Though it's been a couple weeks since Val and I started seeing each other, there has been no RDT -- relationship defining talk -- to establish if we're exclusive or if we are each other's girlfriends. And no, Mr. BA, trying to avoid sending out of the U-haul. Enjoying the pace at which things are going and that Val seems relatively sane. I told her while we were at the Botanical Gardens that she wasn't allowed to be crazy since I have a tendency to be attracted to crazy people.

Let's see how well that decree holds.

"You got something wrong with your nipples?"


Your honor, the prosecution presents Exhibit F: A transcript of Ms. Post No Bill's weekend. The jury will find that this is proof of her inability to sit still and her penchant for both debauchery and lesbian world domination.


Friday: After leaving work at 1 pm to get a haircut, Ms. PNB headed back to Brooklyn only to head back into Manhattan for margaritas and nachos with CJ. Witnesses later place PNB at Cubbyhole, a West Village gay bar, where she allegedly met up with members of an illicit Brooklyn social organization that PNB is reputed to run. PNB consumed numerous alcoholic beverages and phone records show that PNB also exchanged a series of texts with a VM, also a member of this Brooklyn social organization. VM later joined PNB at Cubbyhole at approximately 12:34 am. Further alcoholic beverages were consumed before PNB, VM, and four other associates left Cubbyhole for Henrietta Hudson's. Unsubstantiated reports have PNB either dancing on a pole or participating in "bootyshakin'." Witnesses have PNB and VM leaving the club around 4 am where they later consumed pancakes before heading back to Brooklyn.

Saturday: PNB left her Lefferts Garden home around 2:30 pm where she took the subway to Times Square to meet with JJP in order to discuss forming a "lesbian arts salon" and to view a possible performance space for said salon. JJP and PNB then took a cab to the UN where they received a private tour of the Security Council chambers and other committee chambers. Security cameras place PNB at the podium of the General Assembly around 5:15 pm. A second cab was then taken from the UN headquarters to Park Slope where JJP and PNB met up with BC for a photo shoot. It is alleged that these photos will be used for promotion of the "lesbian arts salon."

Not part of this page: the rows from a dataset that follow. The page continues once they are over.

(** ** Overriding twice through the one-shot interface *)

(** The backup [override_symbol] hands out is whatever memory holds at
    the symbol when it is called: a second [override_symbol] on the same
    name backs up the first call's jump, and [restore_symbol] with that
    backup puts the first jump back, not the original code. *)
Theorem one_shot_double_override_backs_up_the_jump (k : kernel) (nm : string)
    (p1 p2 : Z) (st : kstate) :
  patchable (kallsyms_lookup_name k nm) ->
  exists code1 st1 code2 st2 st3,
    override_symbol k fuel nm p1 st =
      Some (Ok (kallsyms_lookup_name k nm, code1), st1) /\
    override_symbol k fuel nm p2 st1 =
      Some (Ok (kallsyms_lookup_name k nm, code2), st2) /\
    code2 = build_jump p1 /\
    load_bytes (mem st2) (kallsyms_lookup_name k nm) OVERRIDE_JUMP_SIZE =
      build_jump p2 /\
    restore_symbol fuel (kallsyms_lookup_name k nm) code2 st2 = Some (0, st3) /\
    load_bytes (mem st3) (kallsyms_lookup_name k nm) OVERRIDE_JUMP_SIZE =
      build_jump p1.
Proof.
  intros Hp. unfold override_symbol, restore_symbol.
  destruct (Z.eqb_spec (kallsyms_lookup_name k nm) 0) as [E|E];
    [unfold patchable in Hp; lia|].
  set (a := kallsyms_lookup_name k nm) in *.
  rewrite !set_mem_rw_patchable, !set_mem_ro_patchable by assumption.
  do 5 eexists. split; [reflexivity|].
  rewrite set_mem_rw_patchable, set_mem_ro_patchable by assumption.
  split; [reflexivity|].
  cbn [mem pgtable set_pgtable memcpy_to set_mem].
  split; [apply load_memcpy_array, build_jump_length|].
  split; [apply load_memcpy_array, build_jump_length|].
  rewrite set_mem_rw_patchable, set_mem_ro_patchable by assumption.
  split; [reflexivity|].
  cbn [mem pgtable set_pgtable memcpy_to set_mem].
  rewrite (load_memcpy_array (mem st) a (build_jump p1))
    by apply build_jump_length.
  apply load_memcpy_array, build_jump_length.
Qed.

(** ** Syscall override registry *)

Section Registry.

Variable k : kernel.

Lemma record_original_frame (st : kstate) (n : Z) :
  mem (record_original st n) = mem st /\
  pgtable (record_original st n) = pgtable st /\
  syscall_table_ptr (record_original st n) = syscall_table_ptr st /\
  stores (record_original st n) = stores st.
Proof.
  unfold record_original.
  destruct (negb (overridden_syscall st n =? 0)); repeat split.
Qed.

Lemma record_original_at (st : kstate) (n : Z) :
  overridden_syscall (record_original st n) n =
    if overridden_syscall st n =? 0 then read_slot st n
    else overridden_syscall st n.
Proof.
  unfold record_original.
  destruct (overridden_syscall st n =? 0) eqn:E; cbn [negb].
  - cbn [overridden_syscall set_overridden_syscall]. apply upd_same.
  - reflexivity.
Qed.

Lemma record_original_recorded (st : kstate) (n : Z) :
  overridden_syscall st n <> 0 -> record_original st n = st.
Proof.
  intros H. unfold record_original.
  destruct (Z.eqb_spec (overridden_syscall st n) 0); [contradiction|].
  reflexivity.
Qed.

Lemma record_original_elsewhere (st : kstate) (n m : Z) :
  m <> n ->
  overridden_syscall (record_original st n) m = overridden_syscall st m.
Proof.
  intros H. unfold record_original.
  destruct (negb (overridden_syscall st n =? 0)); [reflexivity|].
  cbn [overridden_syscall set_overridden_syscall]. now apply upd_other.
Qed.

Lemma override_syscall_located (n p : Z)
    (c : option Z) (st : kstate) :
  syscall_table_ptr st <> 0 -> n <= __NR_syscall_max k ->
  patchable (slot_addr (syscall_table_ptr st) n) ->
  override_syscall k fuel n p c st =
    Some (0,
          match c with
          | None => None
          | Some _ => Some (overridden_syscall (record_original st n) n)
          end,
          after_override st n p).
Proof.
  intros Ht Hn Hp. unfold override_syscall.
  destruct (Z.eqb_spec (syscall_table_ptr st) 0) as [E|_]; [contradiction|].
  cbn [Z.eqb negb].
  replace (__NR_syscall_max k <? n) with false
    by (symmetry; apply Z.ltb_ge; lia).
  fold (record_original st n).
  destruct (record_original_frame st n) as (Hm & Hg & Hs & Hl).
  rewrite Hs.
  rewrite set_mem_rw_patchable by assumption.
  rewrite set_mem_ro_patchable
    by (try assumption; cbn [write_slot set_mem set_pgtable syscall_table_ptr];
        rewrite ?Hs; assumption).
  reflexivity.
Qed.

Lemma restore_syscall_located (n : Z) (st : kstate) :
  syscall_table_ptr st <> 0 -> n <= __NR_syscall_max k ->
  overridden_syscall st n <> 0 ->
  patchable (slot_addr (syscall_table_ptr st) n) ->
  restore_syscall k fuel n st = Some (0, after_restore st n).
Proof.
  intros Ht Hn Ho Hp. unfold restore_syscall.
  destruct (Z.eqb_spec (syscall_table_ptr st) 0) as [E|_]; [contradiction|].
  replace (__NR_syscall_max k <? n) with false
    by (symmetry; apply Z.ltb_ge; lia).
  destruct (Z.eqb_spec (overridden_syscall st n) 0) as [E|_]; [contradiction|].
  rewrite set_mem_rw_patchable by assumption.
  rewrite set_mem_rw_patchable by assumption.
  reflexivity.
Qed.

Lemma after_override_facts (st : kstate) (n p : Z) :
  syscall_table_ptr (after_override st n p) = syscall_table_ptr st /\
  overridden_syscall (after_override st n p) =
    overridden_syscall (record_original st n) /\
  read_slot (after_override st n p) n = wrap64 p /\
  page_writable (pgtable (after_override st n p))
    (slot_addr (syscall_table_ptr st) n) = false /\
  stores (after_override st n p) =
    (slot_addr (syscall_table_ptr st) n, 8%nat) :: stores st.
Proof.
  destruct (record_original_frame st n) as (Hm & Hg & Hs & Hl).
  unfold after_override, read_slot, write_slot, page_writable.
  cbn [mem pgtable syscall_table_ptr overridden_syscall stores
       set_pgtable set_mem].
  rewrite Hs, Hl.
  repeat split.
  - apply load64_store64_same.
  - rewrite touch_own_page. apply pte_clear_rw_readonly.
Qed.

Lemma after_restore_facts (st : kstate) (n : Z) :
  syscall_table_ptr (after_restore st n) = syscall_table_ptr st /\
  overridden_syscall (after_restore st n) = overridden_syscall st /\
  read_slot (after_restore st n) n = wrap64 (overridden_syscall st n) /\
  page_writable (pgtable (after_restore st n))
    (slot_addr (syscall_table_ptr st) n) = true.
Proof.
  unfold after_restore, read_slot, write_slot, page_writable.
  cbn [mem pgtable syscall_table_ptr overridden_syscall stores
       set_pgtable set_mem].
  repeat split.
  - apply load64_store64_same.
  - rewrite touch_own_page. apply pte_set_rw_writable.
Qed.
(** [marker] is the marker that follows [page]: the page's explicit marker
    when it has one, else the key of its last item. *)
Definition followsPage (page : ListObjectsOutput) (marker : option string)
  : Prop :=
  (forall m, NextMarker page = Some m -> m <> "" -> marker = Some m)
  /\ (truthyString (NextMarker page) = None ->
      exists d, lastItem (Contents page) = Some d /\ marker = Some (Key d)).

(** [a] may stand in front of [b] in a listing ordered newest first. *)
Definition newerFirst (a b : S3Object) : Prop :=
  (LastModified b <= LastModified a)%Z.

Definition newerFirstRevision (a b : Revision) : Prop :=
  (timestamp b <= timestamp a)%Z.

(** The records of a ledger that are flagged active. *)
Definition activeRevisions (revisions : list Revision) : list Revision :=
  filter (fun r => truthy (active r)) revisions.

(** The parameters of the two reads of [fetchRevisions]. *)
Definition listingParams (options : Options) : ListObjectsParams.t :=
  {| ListObjectsParams.Bucket := bucket options;
     ListObjectsParams.Prefix := revisionPrefixOf options;
     ListObjectsParams.Marker := None |}.

Definition probeParams (options : Options) : HeadObjectParams.t :=
  {| HeadObjectParams.Bucket := bucket options;
     HeadObjectParams.Key := indexKeyOf options |}.

(** The listed object's fingerprint is the one found at the index key. *)
Definition matchesCurrent (current : option HeadObjectOutput) (d : S3Object)
  : bool :=
  match current with
  | Some c => String.eqb (ETag d) (HeadETag c)
  | None => false
  end.

(** [r] is the ledger record of the listed object [d], for a ledger
    fetched with the options [o] from the client [w]: its revision is the
    key without the listing prefix, its timestamp is the object's, and it is
    active exactly when the probe of the index key answered with an object
    of the same fingerprint. *)
Definition recordOf (o : Options) (w : World) (d : S3Object) (r : Revision)
  : Prop :=
  revision r = substr (String.length (revisionPrefixOf o)) (Key d)
  /\ timestamp r = LastModified d
  /\ (truthy (active r) = true <->
      exists c, headObjectReply w (probeParams o) = Success c
                /\ ETag d = HeadETag c).
(** * SnapExtract: the request adapter and the interaction controller

    A shallow embedding of [services/geminiService.ts] (the request adapter
    [extractNumbersFromImage]), [types.ts] and [App.tsx] (the React
    controller), together with the properties of the written specification
    that concern them.

    Both source files of the adapter and of the controller hold two
    revisions of the same module one after the other.  They are embedded
    side by side: [GeminiServiceA] is the revision at lines 1-80 of the
    service file and [GeminiServiceB] the one at lines 83-156; [App] is the
    controller at lines 1-303 of [App.tsx], and [AppB] holds what the
    revision at lines 306-531 does differently. *)

From Stdlib Require Import String Ascii List NArith ZArith Bool Lia.
Import ListNotations.

Set Warnings "-register-all".

Set Implicit Arguments.

(* ================================================================= *)
(** ** JavaScript strings *)

(** A JavaScript string is a finite sequence of UTF-16 code units.  Source
    literals are ASCII and are injected with [lit]. *)

Module JS.

Local Open Scope N_scope.

Definition jsstring : Type := list N.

PNB, JJP, and BC then headed over to Sterling Place where they visited the home of WP, a lesbian associate. Also joined by two unnamed individuals, they drank champagne, ate cheese, and watched the movie Showgirls. Wiretapping reveals that words like "tiities" and "snatch" were used. Further surveillance records PNB leaving the premises at 2:12 am.

Sunday: VM allegedly picked up PNB and drove to Beast for brunch. While at brunch, PNB and VM had a brief conversation with a lesbian associate who was dining nearby. Later PNB and VM drove to the Brooklyn Botanical Gardens at approximately 1:48 pm to view the roses in bloom and take in a little jazz. They left the Botanical Gardens at approximately 4:45 and walked to Bar Sepia where witnesses say they consumed two beers each and some penne pasta. Surveillance place PNB and VM back in Lefferts Gardens by 7 pm where certain naughty activities were rumored.

The prosecution rests.

Friday, June 02, 2006

"He doesn't work here anymore."


It's Friday. And you know what Fridays is, right? RANT TIME.


Only yesterday I was talking to Val about hair monogamy. Finding a hair dresser is as stressful as dating, especially in New York City. I used to go back to DC and get my hair cut at Axis Salon -- the equivalent of a long distance relationship. I wanted to make it work despite the distance. I thought Billy wanted the same . . . that is until he left me for some tart in California.

Broken hearted and jaded I jumped back into pool of salon options. After a few misconnections, I found Robbi. He worked it hardcore and gave me rock star hair. I thought it was the start of a long and fruitful relationship . . . until I called the salon today to find that Robbi went back to California.

What. The. Fuck? Why do I keep losing my hair people to the Golden State?

* Edit: I LOVE MY NEW HAIR! Anthony at Autonomy did an excellent job.